Perceraian tidak bedanya saling menarik ke arah yang berlawanan dua tangan anak yang dihasilkan hingga terputus, terbelah menjadi dua bagian sesuai kekuatan suami dan isteri. Perceraian dalam bentuk apapun adalah pencacatan terhadap pribadi sang anak, yang akan dibebani dengan perasaan ‘selalu ada yang kurang’ dalam hidup, terasa hanya sebelah dan sebagainya. Anak kecil yang seharusnya dalam tahap pembelajaran awal tentang hidup, mencicipi hal hal baru setiap hari akan dipaksa menelan kepahitan dan perihnya ketidak pedulian bapak dan ibunya. Si anak hanya akan bisa menerima, tidak punya kuasa dan daya untuk memberontak dari keadaan itu. Betapa tidak teganya membayangkan si kecil yang merupakan larutan dari darah, daging dan cinta suami isteri harus dibebani dengan kenyataan seperti itu. Betapa teganya orang tua yang melakukan itu demi egonya sendiri. Betapa tidak beradabnya, betapa rendahnya kualitas sebagai manusia, sebagai lelaki terutama. Dipermalukan dan dikhianati berulang ulang memang menyakitkan, tetapi membiarkan anak menjadi korban adalah kesalahan yang tidak termaafkan.

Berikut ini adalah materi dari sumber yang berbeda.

Definition list_drafts (tenant : string) (workflow : option string) : M draft_db (list draft) :=
  rows ← gets (λ d, order_by draft_le (select (λ r, (dr_tenant r == tenant) &&
    match workflow with
    | Some w => if w == "" then true else dr_workflow r == w
    | None => true
    end) d));
  from_outcome (all_ok (row_to_draft <$> rows)).

Definition read_back (tenant id message : string) : M draft_db draft :=
  d ← get_draft tenant id;
  match d with
  | None => raise (RuntimeError message)
  | Some d => mret d
  end.

Definition new_draft (tenant actor id workflow : string) (payload : list (string * json))
    (now : Z) : draft_row :=
  DraftRow tenant id workflow 1 Editing payload None None None None None actor actor now now
    None None.

Definition edited (payload : list (string * json)) (actor : string) (now : Z) (r : draft_row) :
    draft_row :=
  r <| dr_revision := dr_revision r + 1 |> <| dr_status := Editing |> <| dr_payload := payload |>
    <| dr_proposal := None |> <| dr_hash := None |> <| dr_prepared_revision := None |>
    <| dr_token_hash := None |> <| dr_attempt := None |> <| dr_updated_by := actor |>
    <| dr_updated_at := now |> <| dr_prepared_at := None |> <| dr_activated_at := None |>.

Sebagai laki laki, barangkali memang semestinya lebih tegar, lebih kuat dan lebih memiliki daya cipta. Itu digunakan untuk melindungi dan menghidupi istri dan anak yang menjadi tanggung jawabnya secara hukum dan kewajiban. Jadi perkawinan yang menghasilkan anak bukan lagi sekedar ikatan hukum, melainkan bakti atau integritas seorang lelaki terhadap perkawinan, terutama anak sebagai konskwensi dari perkawinan itu. Sungguh tidak ada yang pantas dibanggakan dari menganiaya seorang anak dengan mengatasnamakan ego.

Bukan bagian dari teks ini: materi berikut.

(** The fields of a row that reads back. *)
Lemma row_to_draft_Ok r d :
  row_to_draft r = Ok d ↔
    bounded_field 100 (dr_id r) = Some (df_id d) ∧
    bounded_field 200 (dr_tenant r) = Some (df_tenant d) ∧
    bounded_field 100 (dr_workflow r) = Some (df_workflow d) ∧
    bounded_field 200 (dr_created_by r) = Some (df_created_by d) ∧
    bounded_field 200 (dr_updated_by r) = Some (df_updated_by d) ∧
    optional_outcome validate_proposal (dr_proposal r) = Ok (df_proposal d) ∧
    (1 <=? dr_revision r) && match dr_prepared_revision r with Some n => 1 <=? n | None => true end
      = true ∧
    d = Draft (df_id d) (df_tenant d) (df_workflow d) (dr_revision r) (dr_status r) (dr_payload r)
          (df_proposal d) (strip <$> dr_hash r) (dr_prepared_revision r) (df_created_by d)
          (df_updated_by d) (dr_created_at r) (dr_updated_at r) (dr_prepared_at r)
          (dr_activated_at r).
Proof.
  unfold row_to_draft. split.
  - destruct (bounded_field 100 (dr_id r)); [|done].
    destruct (bounded_field 200 (dr_tenant r)); [|done].
    destruct (bounded_field 100 (dr_workflow r)); [|done].
    destruct (bounded_field 200 (dr_created_by r)); [|done].
    destruct (bounded_field 200 (dr_updated_by r)); [|done].
    destruct (optional_outcome _ _); [|done]. destruct (_ && _); [|done].
    intros [= <-]. by split_and!.
  - intros (-> & -> & -> & -> & -> & -> & -> & E). by rewrite <- E.
Qed.

(** Moving a draft along keeps it readable. *)
Lemma row_to_draft_moved r r' d u :
  row_to_draft r = Ok d → bounded_field 200 (dr_updated_by r') = Some u →
  dr_id r' = dr_id r → dr_tenant r' = dr_tenant r → dr_workflow r' = dr_workflow r →
  dr_created_by r' = dr_created_by r → dr_proposal r' = dr_proposal r →
  dr_revision r' = dr_revision r → dr_prepared_revision r' = dr_prepared_revision r →
  ∃ d', row_to_draft r' = Ok d' ∧ df_id d' = df_id d ∧ df_tenant d' = df_tenant d ∧
    df_workflow d' = df_workflow d ∧ df_proposal d' = df_proposal d ∧
    df_revision d' = dr_revision r ∧ df_status d' = dr_status r'.
Proof.
  intros (H1 & H2 & H3 & H4 & H5 & H6 & H7 & H8)%row_to_draft_Ok Hu E1 E2 E3 E4 E5 E6 E7.
  exists (Draft (df_id d) (df_tenant d) (df_workflow d) (dr_revision r') (dr_status r')
    (dr_payload r') (df_proposal d) (strip <$> dr_hash r') (dr_prepared_revision r')
    (df_created_by d) u (dr_created_at r') (dr_updated_at r') (dr_prepared_at r')
    (dr_activated_at r')).
  split_and!; simpl; try done. apply row_to_draft_Ok. simpl.
  rewrite E1, E2, E3, E4, E5, E6, E7. by split_and!.
Qed.

Lemma get_draft_run t i d :
  get_draft t i d = (d, optional_outcome row_to_draft (find_draft t i d)).
Proof. unfold get_draft. by run. Qed.

Section Confirmation.
Variable normalize_payload : option workflow_row → string → proposal → outcome workflow.
Variable proposal_normalizer : string → list (string * json) → outcome proposal.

Ada kalanya seseorang diberkahi dengan kekuatan berlipat lipat untuk memberontak dari keadaan. Kekuatan hati dan juga kekuatan materi. Tetapi hanya sedikit orang yagn samasekali tidak punya kekuatan untuk melawan panggilan nurani sendiri. Tanggung jawab kepada anak bukan hanya sekedar menyediakan makan, pendidikan, pakaian, dan kesenangan, tetapi lebih dari itu, merasa bertanggung jawab atas perkembangan mental serta pertumbuhan psikis sang anak yang nantinya akan membentuk karakternysa sebagai pribadi yang dewasa kekak. Orang tua adalah contoh pertama bagi si anak untuk ditiru. Itulah pelajaran pertama yang berkesan abadi bagi setiap orang.

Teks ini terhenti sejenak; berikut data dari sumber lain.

Lemma find_run_in w c d r : unique pn_key (rd_pending d) → r ∈ rd_pending d → pn_key r = (w, c) →
  find_run w c d = Some r.
Proof.
  intros Hu Hr Hk. destruct (find_run w c d) as [r'|] eqn:Hf.
  - apply find_run_Some in Hf as [Hr' Hk']. f_equal. apply (unique_eq pn_key (rd_pending d)); congruence.
  - eapply select_one_None in Hf; [|exact Hr]. by rewrite (proj2 (run_of_true w c r)) in Hf.
Qed.

Lemma find_run_None w c d : find_run w c d = None → ∀ r, r ∈ rd_pending d → pn_key r ≠ (w, c).
Proof.
  unfold find_run. rewrite select_one_None. intros H r Hr Hk.
  specialize (H r Hr). by rewrite (proj2 (run_of_true w c r)) in H.
Qed.

Lemma run_claim_eq c w v n : rc_key c = (w, v) → rc_generation c = n → c = RunClaim w v n.
Proof. destruct c. unfold rc_key. simpl. by intros [= -> ->] ->. Qed.

(** At most one claim per conversation. *)
Lemma claim_unique s c c' :
  runs_ok s → c ∈ rs_inflight s → c' ∈ rs_inflight s → rc_key c = rc_key c' → c = c'.
Proof. intros Hs. apply (unique_eq rc_key), Hs. Qed.

(** Steps that touch neither the queue nor the workers. *)
Lemma runs_ok_same s d : runs_ok s → rd_pending d = rd_pending (rs_db s) →
  runs_ok (RunSystem d (rs_inflight s)).
Proof. intros [H1 H2 H3 H4 H5] Heq. split; simpl; by rewrite ?Heq. Qed.

(** ** Queueing *)

Lemma key_queued a row now : pn_key (queued_run a row now) = (strip (qa_workflow a), strip (qa_conversation a)).
Proof. done. Qed.

Definition queue_refused (a : queue_args) : bool :=
  (strip (qa_workflow a) == "") || (strip (qa_customer a) == "") || (strip (qa_conversation a) == "").

Definition queued_db (a : queue_args) (now : Z) (d : runs_db) : runs_db :=
  let w := strip (qa_workflow a) in let c := strip (qa_conversation a) in
  let row := find_run w c d in
  d <| rd_pending := match row with
    | Some _ => update (run_of w c) (λ _, queued_run a row now) (rd_pending d)
    | None => rd_pending d ++ [queued_run a row now]
    end |>.

Lemma queue_run a now d :
  queue_pending_run a now d =
    if queue_refused a then (d, Ok None)
    else (queued_db a now d,
          Ok (Some (pn_generation (queued_run a (find_run (strip (qa_workflow a))
                                                   (strip (qa_conversation a)) d) now)))).
Proof.
  unfold queue_pending_run, queue_refused. destruct (_ || _); [done|].
  by rewrite run_gets_bind, run_modify_bind.
Qed.

(** The row of the conversation after queueing, the others as they were. *)
Lemma queued_rows a now d r :
  unique pn_key (rd_pending d) →
  r ∈ rd_pending (queued_db a now d) ↔
    r = queued_run a (find_run (strip (qa_workflow a)) (strip (qa_conversation a)) d) now ∨
    (r ∈ rd_pending d ∧ pn_key r ≠ (strip (qa_workflow a), strip (qa_conversation a))).
Proof.
  intros Hu. unfold queued_db. simpl.
  set (w := strip (qa_workflow a)). set (c := strip (qa_conversation a)).
  destruct (find_run w c d) as [r0|] eqn:Hf.
  - apply find_run_Some in Hf as [Hr0 Hk0]. rewrite elem_of_update. split.
    + intros (r1 & Hr1 & ->). destruct (run_of w c r1) eqn:E; [by left|right].
      split; [done|]. intros Hk%run_of_true. congruence.
    + intros [-> |[Hr Hk]].
      * exists r0. split; [done|]. by rewrite (proj2 (run_of_true w c r0)).
      * exists r. split; [done|]. destruct (run_of w c r) eqn:E; [|done].
        by apply run_of_true in E.
  - pose proof (find_run_None _ _ _ Hf) as Hn. rewrite elem_of_app, list_elem_of_singleton.
    split; [intros [Hr|Hr]; auto|intros [Hr|[Hr _]]; auto].
Qed.

Lemma queued_unique a now d : unique pn_key (rd_pending d) → unique pn_key (rd_pending (queued_db a now d)).
Proof.
  intros Hu. unfold queued_db. simpl. destruct (find_run _ _ d) as [r0|] eqn:Hf.
  - unfold unique. rewrite fmap_update; [done|]. by intros r _ Hk%run_of_true.
  - apply unique_app; [done|]. intros r Hr Hk. eapply find_run_None; [exact Hf|exact Hr|by rewrite <- Hk].
Qed.

Lemma queue_ok s a now :
  runs_ok s → runs_ok (RunSystem (queue_pending_run a now (rs_db s)).1 (rs_inflight s)).
Proof.
  intros Hs. rewrite queue_run. destruct (queue_refused a); [by destruct s|]. simpl.
  assert (Hrows := λ r, queued_rows a now (rs_db s) r (ro_keys _ Hs)).
  split; simpl.
  - apply queued_unique, Hs.
  - apply Hs.
  - intros r [-> |[Hr _]]%Hrows; [|by apply Hs]. simpl.
    destruct (find_run _ _ (rs_db s)) as [r0|] eqn:Hf; [|lia].
    apply find_run_Some in Hf as [Hr0 _]. pose proof (ro_positive _ Hs r0 Hr0). lia.
  - intros r [-> |[Hr _]]%Hrows; [|by apply Hs]. simpl.
    destruct (find_run _ _ (rs_db s)) as [r0|] eqn:Hf; [|done]. intros Hst.
    apply find_run_Some in Hf as [Hr0 Hk0]. destruct (ro_running _ Hs r0 Hr0 Hst) as [Hle Hin].
    split; [lia|]. injection Hk0 as <- <-. done.
  - intros cl Hcl. destruct (ro_inflight _ Hs cl Hcl) as (r0 & Hr0 & Hk & Hst & Hrun).
    destruct (decide (pn_key r0 = (strip (qa_workflow a), strip (qa_conversation a)))) as [Heq|Hne].
    + exists (queued_run a (find_run (strip (qa_workflow a)) (strip (qa_conversation a)) (rs_db s)) now). split; [by apply Hrows; left|].
      rewrite (find_run_in _ _ _ r0) by (done || apply Hs). simpl.
      split_and!; [|done|done]. rewrite key_queued. congruence.
    + exists r0. split; [|done]. apply Hrows. by right.
Qed.

(** ** Claiming *)

Definition started (now : Z) (r : pending_run) (d : runs_db) : runs_db :=
  d <| rd_pending := update (run_of (pn_workflow r) (pn_conversation r))
    (λ r, r <| pn_status := RunRunning |> <| pn_running := pn_generation r |>
            <| pn_updated_at := now |>) (rd_pending d) |>.

Lemma claim_run_row_run now r d :
  unique pn_key (rd_pending d) → r ∈ rd_pending d → pn_status r = RunPending →
  claim_run_row now r d = (started now r d, Ok [r]).
Proof.
  intros Hu Hr Hst. unfold claim_run_row. rewrite run_gets_bind, run_modify_bind, run_ret.
  set (mine := λ r', run_of _ _ r' && _ && _).
  assert (∀ r', r' ∈ rd_pending d → mine r' = run_of (pn_workflow r) (pn_conversation r) r') as Hmine.
  { intros r' Hr'. unfold mine. destruct (run_of _ _ r') eqn:E; [|done]. apply run_of_true in E.
    assert (r' = r) as -> by by apply (unique_eq pn_key (rd_pending d)).
    by rewrite Hst, Z.eqb_refl. }
  assert (rowcount mine (rd_pending d) = 1%nat) as ->.
  { apply (rowcount_one pn_key _ _ r); [done|done| |].
    - rewrite Hmine by done. by apply run_of_true.
    - intros r' Hr'. rewrite Hmine by done. by intros ->%run_of_true. }
  simpl. do 2 f_equal. unfold started. simpl.
  assert (∀ t t', t = t' → d <| rd_pending := t |> = d <| rd_pending := t' |>) as Hext by (by intros t t' ->).
  apply Hext, update_ext. intros r' Hr'. split; [by apply Hmine|].
  rewrite Hmine by done. intros Hk%run_of_true.
  by assert (r' = r) as -> by by apply (unique_eq pn_key (rd_pending d)).
Qed.

Lemma started_rows now r d r' :
  r' ∈ rd_pending (started now r d) ↔ ∃ r0, r0 ∈ rd_pending d ∧
    r' = if run_of (pn_workflow r) (pn_conversation r) r0
         then r0 <| pn_status := RunRunning |> <| pn_running := pn_generation r0 |>
                 <| pn_updated_at := now |> else r0.
Proof. apply elem_of_update. Qed.

Lemma started_ok s r now :
  runs_ok s → r ∈ rd_pending (rs_db s) → pn_status r = RunPending →
  runs_ok (RunSystem (started now r (rs_db s)) (rs_inflight s ++ [claim_of_row r])).
Proof.
  intros Hs Hr Hst. assert (∀ c, c ∈ rs_inflight s → rc_key c ≠ pn_key r) as Hfree.
  { intros c Hc Hk. destruct (ro_inflight _ Hs c Hc) as (r' & Hr' & Hk' & Hst' & _).
    assert (r' = r) as -> by (apply (unique_eq pn_key (rd_pending (rs_db s))); [apply Hs|done..|congruence]).
    congruence. }
  assert (∀ r0, r0 ∈ rd_pending (rs_db s) → run_of (pn_workflow r) (pn_conversation r) r0 = true → r0 = r)
    as Hown.
  { intros r0 Hr0 Hk%run_of_true. apply (unique_eq pn_key (rd_pending (rs_db s))); [apply Hs|done..]. }
  split; simpl.
  - unfold unique. rewrite fmap_update by done. apply Hs.
  - apply (unique_app rc_key); [apply Hs|]. intros c Hc Hk. by apply (Hfree c).
  - intros r' (r0 & Hr0 & ->)%started_rows. destruct (run_of _ _ r0); by apply (ro_positive _ Hs r0).
  - intros r' (r0 & Hr0 & ->)%started_rows. destruct (run_of _ _ r0) eqn:E; simpl.
    + intros _. split; [lia|]. apply Hown in E as ->; [|done]. apply elem_of_app. right.
      by apply list_elem_of_singleton.
    + intros Hst0. destruct (ro_running _ Hs r0 Hr0 Hst0) as [? ?]. split; [done|].
      apply elem_of_app. by left.
  - intros c [Hc| ->%list_elem_of_singleton]%elem_of_app.
    + destruct (ro_inflight _ Hs c Hc) as (r0 & Hr0 & Hk & Hst0 & Hrun). exists r0.
      split; [|done]. apply started_rows. exists r0. split; [done|].
      destruct (run_of _ _ r0) eqn:E; [|done]. apply Hown in E as ->; [|done]. congruence.
    + exists (r <| pn_status := RunRunning |> <| pn_running := pn_generation r |> <| pn_updated_at := now |>).
      split; [|done]. apply started_rows. exists r. split; [done|].
      by rewrite (proj2 (run_of_true _ _ r)).
Qed.

Lemma claim_loop now l s :
  runs_ok s → NoDup (pn_key <$> l) →
  (∀ r, r ∈ l → r ∈ rd_pending (rs_db s) ∧ pn_status r = RunPending) →
  ∃ d, collect l (claim_run_row now) (rs_db s) = (d, Ok ((λ r, [r]) <$> l)) ∧
    runs_ok (RunSystem d (rs_inflight s ++ (claim_of_row <$> l))) ∧
    (∀ r, r ∈ rd_pending (rs_db s) → pn_key r ∉ pn_key <$> l → r ∈ rd_pending d).
Proof.
  revert s. induction l as [|r l IH]; intros s Hs Hnd Hl.
  { exists (rs_db s). rewrite app_nil_r. split_and!; [done|by destruct s|done]. }
  rewrite fmap_cons in Hnd. apply NoDup_cons in Hnd as [Hni Hnd].
  destruct (Hl r (list_elem_of_here _ _)) as [Hr Hst].
  assert (∀ r', r' ∈ rd_pending (rs_db s) → pn_key r' ≠ pn_key r → r' ∈ rd_pending (started now r (rs_db s)))
    as Hkeep.
  { intros r' Hr' Hne. apply started_rows. exists r'. split; [done|].
    destruct (run_of _ _ r') eqn:E; [|done]. by apply run_of_true in E. }
  destruct (IH (RunSystem (started now r (rs_db s)) (rs_inflight s ++ [claim_of_row r])))
    as (d & Hd & Hok & Hrest); [by apply started_ok|done| |].
  - intros r' Hr'. destruct (Hl r' (list_elem_of_further _ _ _ Hr')) as [Hin Hst'].
    split; [|done]. apply Hkeep; [done|]. intros Hk. apply Hni. rewrite <- Hk.
    by apply list_elem_of_fmap_2.
  - exists d. simpl in *. split_and!.
    + rewrite run_bind, claim_run_row_run by (done || apply Hs). by rewrite run_bind, Hd.
    + by rewrite <- app_assoc in Hok.
    + intros r' Hr' Hk. rewrite not_elem_of_cons in Hk. destruct Hk as [Hne Hk].
      apply Hrest; [|done]. by apply Hkeep.
Qed.

Definition due_rows (limit now : Z) (d : runs_db) : list pending_run :=
  take (Z.to_nat (Z.max 1 (Z.min (if limit =? 0 then 10 else limit) 50)))
    (order_by due_le (select (is_due now) (rd_pending d))).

Terbelah karena kematian masih lebih bisa diterima daripada terbelah karena perceraian. Melahirkan keturunan baru, sama artinya dengan kontrak tanggung jawab sampai akhir hayat terhadapnya. Dunia anak akan merekam pengalaman empiris yang dialaminya sendiri, dan membentuk karakter si anak dikemudian hari. Menjadi orang tua bagi anak anak adalah mempersembahkan hidup bagi si anak, memberikan yang terbaik mencintai dengan cara yang terbaik. Prinsip mencintai adalah saling menyenangkan dan teikat secara emosional.

Bagaimana orang tua yang dengan dalih lebih mencintai anak maka memilih cerai? Itu alasan pembenar yang bertolak belakang dari keadaan yang ada. Memang ada perkecualian, tergantung dari seberapa parah kerusakan hubungan ayah ibu si anak menyebabkan bahaya ataupun berpotensi menimbulkan kerugian yang lebih fatal. Diluar dari kasus diatas, maka sepenuhnya perceraian adalah wujud anarkisme terhadap anak, hukum dan komitmen diri. Sumpah diucapkan bukan untuk dilanggar, janji di ikrarkan hanya untuk ditepati. Tidak ada opsi lain.

Setiap orang dari kita selalau memiliki ‘teman’ tak terlihat yang selalu mengawasi apapun yang kita lakukan dalam hidup, bahkan teman istimewa ini punya kemampuan untuk ikut bermain dalam alam fikiran. Ketika melakukan keculasan, ketika melakukan kebaikan, si teman ini tidak luput dari mengecam dan memuji. Kepada si teman itulah kita merasa harus mempertanggung jawabkan setiap keputusan yang kita ambil meskipun berat dan sebagian melemahkan kekutan secara diam diam dari dalam. Keyakinan keyakinan tentang hubungan antar manusia menjadi bergeser ke pengertian pengertian baru. Tetapi pemahaman terhadap perkawinan, peceraian dan tanggung jawab moral yang terkandung didalamnya tetap harus ditaati.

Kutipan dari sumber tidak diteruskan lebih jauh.